(* ===== verification/Token.v ===== *)
(** * The token service

    src/internal/services/token_service/service.go: delegation tokens are
    issued with an expiry, signed with Ed25519 over their JSON encoding,
    recorded, validated and revoked; every call appends to a bounded audit
    log.  [marshalToken] stands for [json.Marshal] of a token.  A random token
    id and the clock readings of a call are arguments. *)

From S2P Require Import Prelude CryptoLib.

Inductive TokenType := TokenTypeWrite | TokenTypeRead | TokenTypeDelete.

#[global] Instance TokenType_eq_dec : EqDecision TokenType.
Proof. solve_decision. Defined.

Definition TokenType_num (t : TokenType) : string :=
  match t with TokenTypeWrite => "0" | TokenTypeRead => "1" | TokenTypeDelete => "2" end.

Record TokenRecord := mkTokenRecord {
  tr_TokenID : string;
  tr_TokenType : TokenType;
  tr_UserID : string;
  tr_Bucket : string;
  tr_ObjectKey : string;
  tr_IssuedAt : Time;
  tr_ExpiresAt : Time;
  tr_Revoked : bool
}.

Record DelegationToken := mkToken {
  tk_TokenID : string;
  tk_TokenType : TokenType;
  tk_UserID : string;
  tk_Bucket : string;
  tk_ObjectKey : string;
  tk_Expiry : Time;
  tk_CreatedAt : Time;
  tk_Operations : list string;
  tk_ContentHash : string;
  tk_Signature : option bytes      (** [nil] before signing *)
}.

Record AuditEntry := mkAudit {
  au_Timestamp : Time;
  au_Operation : string;
  au_TokenID : string;
  au_UserID : string;
  au_Bucket : string;
  au_ObjectKey : string;
  au_Result : string
}.

(** [clone := *token; clone.Signature = sig]. *)
Definition with_signature (sig : option bytes) (t : DelegationToken) : DelegationToken :=
  mkToken (tk_TokenID t) (tk_TokenType t) (tk_UserID t) (tk_Bucket t) (tk_ObjectKey t)
          (tk_Expiry t) (tk_CreatedAt t) (tk_Operations t) (tk_ContentHash t) sig.

Lemma with_signature_twice a b t : with_signature a (with_signature b t) = with_signature a t.
Proof. done. Qed.

Lemma tk_Signature_set a t : tk_Signature (with_signature a t) = a.
Proof. done. Qed.

Definition revoked (r : TokenRecord) : TokenRecord :=
  mkTokenRecord (tr_TokenID r) (tr_TokenType r) (tr_UserID r) (tr_Bucket r) (tr_ObjectKey r)
                (tr_IssuedAt r) (tr_ExpiresAt r) true.

Section TokenService.
Context `{CryptoLib} (marshalToken : DelegationToken -> res bytes).

Record TokenService := mkTokenService {
  ts_signingPrivKey : edPriv;
  ts_signingPubKey : bytes;
  ts_keyID : string;
  ts_issuedTokens : gmap string TokenRecord;
  ts_audit : list AuditEntry;
  ts_auditMax : nat
}.

(** [NewTokenService], once the signing key and the key id are loaded or
    generated: empty tables, and 10000 audit entries by default. *)
Definition NewTokenService (priv : edPriv) (keyID : string) (AuditSize : Z) : TokenService :=
  let auditSize := if AuditSize <=? 0 then 10000 else AuditSize in
  mkTokenService priv (edPub priv) keyID ∅ [] (Z.to_nat auditSize).

Definition set_issued (m : gmap string TokenRecord) (s : TokenService) : TokenService :=
  mkTokenService (ts_signingPrivKey s) (ts_signingPubKey s) (ts_keyID s) m
                 (ts_audit s) (ts_auditMax s).

Definition logAudit (now : Time) (operation tokenID userID bucket objectKey result : string)
    (s : TokenService) : TokenService :=
  let entry := mkAudit now operation tokenID userID bucket objectKey result in
  mkTokenService (ts_signingPrivKey s) (ts_signingPubKey s) (ts_keyID s) (ts_issuedTokens s)
                 (boundedAppend (ts_auditMax s) (ts_audit s) entry) (ts_auditMax s).

(** [GetAuditLog(limit)]. *)
Definition GetAuditLog (s : TokenService) (limit : Z) : list AuditEntry :=
  let n := length (ts_audit s) in
  let limit := if decide (limit <= 0 \/ limit > Z.of_nat n) then n else Z.to_nat limit in
  lastn limit (ts_audit s).

Definition signToken (s : TokenService) (token : DelegationToken) : res DelegationToken :=
  data ← wrapErr "failed to marshal token" (marshalToken (with_signature None token));
  Ok (with_signature (Some (ed_sign (ts_signingPrivKey s) data)) token).

Definition verifyToken (s : TokenService) (token : DelegationToken) : res unit :=
  match tk_Signature token with
  | None => Err "token has no signature"
  | Some sig =>
    data ← wrapErr "failed to marshal token" (marshalToken (with_signature None token));
    if ed_verify (ts_signingPubKey s) data sig then Ok tt
    else Err "signature verification failed"
  end.

Definition recordToken (token : DelegationToken) (s : TokenService) : TokenService :=
  set_issued (<[tk_TokenID token :=
    mkTokenRecord (tk_TokenID token) (tk_TokenType token) (tk_UserID token) (tk_Bucket token)
                  (tk_ObjectKey token) (tk_CreatedAt token) (tk_Expiry token) false]>
    (ts_issuedTokens s)) s.

(** The common body of the three [Issue...Token] methods; [t1] and [t2] are
    the two clock readings ([Expiry], [CreatedAt]), [t3] the audit one. *)
Definition issueToken (ty : TokenType) (op auditOp : string) (id userID bucket objectKey
    contentHash : string) (ttlSeconds : Z) (t1 t2 t3 : Time) (s : TokenService)
  : TokenService * res DelegationToken :=
  let ttlSeconds := if ttlSeconds <=? 0 then 30 else ttlSeconds in
  let token := mkToken id ty userID bucket objectKey
                 (Add t1 (wrap64 (ttlSeconds * Second))) t2 [op] contentHash None in
  match wrapErr "failed to sign token" (signToken s token) with
  | Ok token =>
    (logAudit t3 auditOp id userID bucket objectKey "success" (recordToken token s), Ok token)
  | Err e => (s, Err e)
  | Panic w => (s, Panic w)
  end.

Definition IssueWriteToken id userID bucket objectKey ttl t1 t2 t3 s :=
  issueToken TokenTypeWrite "encrypt" "issue_write" id userID bucket objectKey "" ttl t1 t2 t3 s.
Definition IssueReadToken id userID bucket objectKey contentHash ttl t1 t2 t3 s :=
  issueToken TokenTypeRead "decrypt" "issue_read" id userID bucket objectKey contentHash ttl t1 t2 t3 s.
Definition IssueDeleteToken id userID bucket objectKey ttl t1 t2 t3 s :=
  issueToken TokenTypeDelete "delete" "issue_delete" id userID bucket objectKey "" ttl t1 t2 t3 s.

(** [ValidateToken]: expiry, signature, type, revocation, in this order. *)
Definition ValidateToken (token : DelegationToken) (expectedType : TokenType) (now : Time)
    (s : TokenService) : TokenService * res unit :=
  let audit r := logAudit now "validate" (tk_TokenID token) (tk_UserID token)
                          (tk_Bucket token) (tk_ObjectKey token) r s in
  if After now (tk_Expiry token) then (audit "expired", Err "token expired")
  else match verifyToken s token with
  | Err e => (audit "invalid_signature", Err ("invalid signature: " +:+ e))
  | Panic w => (s, Panic w)
  | Ok _ =>
    if decide (tk_TokenType token = expectedType) then
      match ts_issuedTokens s !! tk_TokenID token with
      | Some r => if tr_Revoked r then (audit "revoked", Err "token revoked")
                  else (audit "valid", Ok tt)
      | None => (audit "valid", Ok tt)
      end
    else (audit "wrong_type",
          Err ("wrong token type: expected " +:+ TokenType_num expectedType +:+
               ", got " +:+ TokenType_num (tk_TokenType token)))
  end.

Definition RevokeToken (tokenID : string) (now : Time) (s : TokenService)
  : TokenService * res unit :=
  match ts_issuedTokens s !! tokenID with
  | None => (s, Err "token not found")
  | Some r =>
    (logAudit now "revoke" tokenID (tr_UserID r) (tr_Bucket r) (tr_ObjectKey r) "success"
       (set_issued (<[tokenID := revoked r]> (ts_issuedTokens s)) s), Ok tt)
  end.

(** [GetPublicKey] and [Close], which zeroes the private key. *)
Definition GetPublicKey (s : TokenService) : bytes * string := (ts_signingPubKey s, ts_keyID s).
Definition Close (s : TokenService) : TokenService :=
  mkTokenService edZero (ts_signingPubKey s) (ts_keyID s) (ts_issuedTokens s)
                 (ts_audit s) (ts_auditMax s).

(** ** The service as a state machine *)

Inductive token_step : TokenService -> TokenService -> Prop :=
| step_issue ty op aop id u b k h ttl t1 t2 t3 s :
    ts_issuedTokens s !! id = None ->        (** 128 random bits: ids do not repeat *)
    token_step s (issueToken ty op aop id u b k h ttl t1 t2 t3 s).1
| step_validate tok ty now s : token_step s (ValidateToken tok ty now s).1
| step_revoke id now s : token_step s (RevokeToken id now s).1
| step_close s : token_step s (Close s).

(** Well-formedness: the audit log is bounded, records sit under their id. *)
Definition token_inv (s : TokenService) : Prop :=
  (length (ts_audit s) <= ts_auditMax s)%nat /\
  map_Forall (fun id r => tr_TokenID r = id) (ts_issuedTokens s).

Lemma logAudit_inv now o i u b k r s : token_inv s -> token_inv (logAudit now o i u b k r s).
Proof. intros [Hb Hi]. split; [by apply boundedAppend_bound|done]. Qed.
Hint Resolve logAudit_inv : cipherlake.

Lemma recordToken_inv t s : token_inv s -> token_inv (recordToken t s).
Proof. intros [Hb Hi]. split; [done|]. by apply map_Forall_insert_2. Qed.
Hint Resolve recordToken_inv : cipherlake.

Lemma revoke_record_inv id r s :
  ts_issuedTokens s !! id = Some r -> token_inv s ->
  token_inv (set_issued (<[id := revoked r]> (ts_issuedTokens s)) s).
Proof.
  intros Hr [Hb Hi]. split; [done|]. apply map_Forall_insert_2; [|done]. exact (Hi _ _ Hr).
Qed.
Hint Resolve revoke_record_inv : cipherlake.

Lemma issueToken_inv ty op aop id u b k h ttl t1 t2 t3 s :
  token_inv s -> token_inv (issueToken ty op aop id u b k h ttl t1 t2 t3 s).1.
Proof. intros Hs. unfold issueToken. repeat case_match_goal; cbn [fst]; auto with cipherlake. Qed.

Lemma ValidateToken_inv tok ty now s : token_inv s -> token_inv (ValidateToken tok ty now s).1.
Proof. intros Hs. unfold ValidateToken. repeat case_match_goal; cbn [fst]; auto with cipherlake. Qed.

Lemma RevokeToken_inv id now s : token_inv s -> token_inv (RevokeToken id now s).1.
Proof. intros Hs. unfold RevokeToken. case_match_goal; cbn [fst]; eauto with cipherlake. Qed.

Lemma token_step_inv s s' : token_step s s' -> token_inv s -> token_inv s'.
Proof.
  intros [] Hs; [by apply issueToken_inv|by apply ValidateToken_inv|by apply RevokeToken_inv|].
  exact Hs.
Qed.

(** A revoked id stays revoked under every step. *)
Definition is_revoked (id : string) (s : TokenService) : Prop :=
  exists r, ts_issuedTokens s !! id = Some r /\ tr_Revoked r = true.

Lemma token_step_revoked id s s' : token_step s s' -> is_revoked id s -> is_revoked id s'.
Proof.
  intros Hstep (r & Hr & Hrev). unfold is_revoked.
  destruct Hstep as [? ? ? id' ? ? ? ? ? ? ? ? ? Hfresh| | |]; [| | |by eauto].
  - unfold issueToken, signToken. destruct (marshalToken _); simpl; [|by eauto..].
    rewrite lookup_insert_ne by congruence. eauto.
  - unfold ValidateToken. repeat case_match_goal; simpl; eauto.
  - unfold RevokeToken. destruct (ts_issuedTokens s !! id0) as [r0|] eqn:E0; simpl; [|by eauto].
    destruct (decide (id0 = id)) as [->|Hne].
    + rewrite lookup_insert_eq. eauto.
    + rewrite lookup_insert_ne by done. eauto.
Qed.

Lemma ValidateToken_revoked tok ty now s :
  is_revoked (tk_TokenID tok) s -> (ValidateToken tok ty now s).2 <> Ok tt.
Proof.
  intros (r & Hr & Hrev). unfold ValidateToken. rewrite Hr, Hrev.
  repeat case_match_goal; simpl; done.
Qed.

End TokenService.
- - - - -
## TASK DESCRIPTION
Starting with the line above that holds "id and the clock" and stopping with the line that holds "Definition TokenType_num (t", reproduce each line exactly, omitting all other lines.

## ANSWER AREA
    id and the clock readings of a call are arguments. *)

From S2P Require Import Prelude CryptoLib.

Inductive TokenType := TokenTypeWrite | TokenTypeRead | TokenTypeDelete.

#[global] Instance TokenType_eq_dec : EqDecision TokenType.
Proof. solve_decision. Defined.

Definition TokenType_num (t : TokenType) : string :=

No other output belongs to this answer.